3. AI in Software Development and Job Security
- Job Security Concerns: Participants addressed job security uncertainties among junior developers as AI tools increasingly integrate into coding practices, potentially marginalizing entry-level roles.
- Consensus emerged that experienced developers should adapt to these tools, using them to enhance productivity rather than replace human interaction.
- Privacy in AI Data Handling: Concerns arose regarding AI's data handling practices, particularly the implications of human reviewers accessing sensitive information.
- The discourse underscored the critical need for robust data management protocols to protect user privacy.
4. AI Model Benchmarking and Evaluation
- Benchmarking Skepticism: Skepticism arises over the performance metrics of Llama 405b, with discussions highlighting its average standing against Mistral and Sonnet models.
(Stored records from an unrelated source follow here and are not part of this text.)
(** * Biomedical papers searcher: deduplication, scoring and ranking

    A shallow embedding of the core of [browse_papers.py] (class
    [BiomedicalSearcher] and the validation of [main]) and of the input
    validation of [browse_papers_gui.py] (class [ModernDarkGUI]).

    Python values are modelled as follows.
    - [str] is a [string]: a sequence of code points below 256.  On that
      range [str.lower] adds 32 to A-Z, to U+00C0-U+00D6 and to
      U+00D8-U+00DE, and [str.strip] removes the code points for which
      [str.isspace] holds.
    - a dictionary entry read with [.get] is an [option pyval]: the key may
      be missing, or hold [None], or hold a [str].
    - a raised exception is the [Raise] case of [result].
    - a dictionary that is iterated keeps its insertion order, so it is an
      association list ([odict]). *)

From Stdlib Require Import List String Ascii ZArith Lia Bool Arith.
From Stdlib Require Import Permutation Sorted FinFun.
Import ListNotations.
Open Scope string_scope.
Open Scope list_scope.

(** ** Exceptions *)

Inductive exn : Type :=
| TypeError
| AttributeError
| ValueError.

Inductive result (A : Type) : Type :=
| Ok (a : A)
| Raise (e : exn).

Arguments Ok {A} a.
Arguments Raise {A} e.

Definition bind {A B : Type} (r : result A) (k : A -> result B) : result B :=
  match r with
  | Ok a => k a
  | Raise e => Raise e
  end.

Notation "x <- r ;; k" := (bind r (fun x => k))
  (at level 61, r at next level, right associativity).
- The community reflects on varied benchmark results and subjective experiences, likening benchmarks to movie ratings that fail to capture true user experience.
- Evaluation Methods: The need for better benchmarks in hallucination prevention techniques was highlighted, prompting discussions on improving evaluation methods.
- A brief conversation with a Meta engineer raised concerns about the current state of benchmarking, suggesting a collaborative approach to developing more reliable metrics.
5. Open-Source AI Developments
- Llama 3.1 Release: The Llama 3.1 model has officially launched, expanding context length to 128K and supporting eight languages, marking a significant advancement in open-source AI.
- Users reported frequent 'service unavailable' errors with the Llama 3.1 405B model due to overload, suggesting it feels more censored than its 70B counterpart.
- Mistral Large 2 Features: Mistral Large 2 features state-of-the-art function calling capabilities, with day 0 support for structured outputs and agents.
- This release aligns with enhanced function calling and structured outputs, providing useful resources like cookbooks for users to explore.
PART 1: High level Discord summaries
Unsloth AI (Daniel Han) Discord
- Llama 3.1 Fine-Tuning Challenges: Users reported issues fine-tuning Llama 3.1, particularly with error messages stemming from model configurations and tokenizer handling, suggesting updates to the transformers library.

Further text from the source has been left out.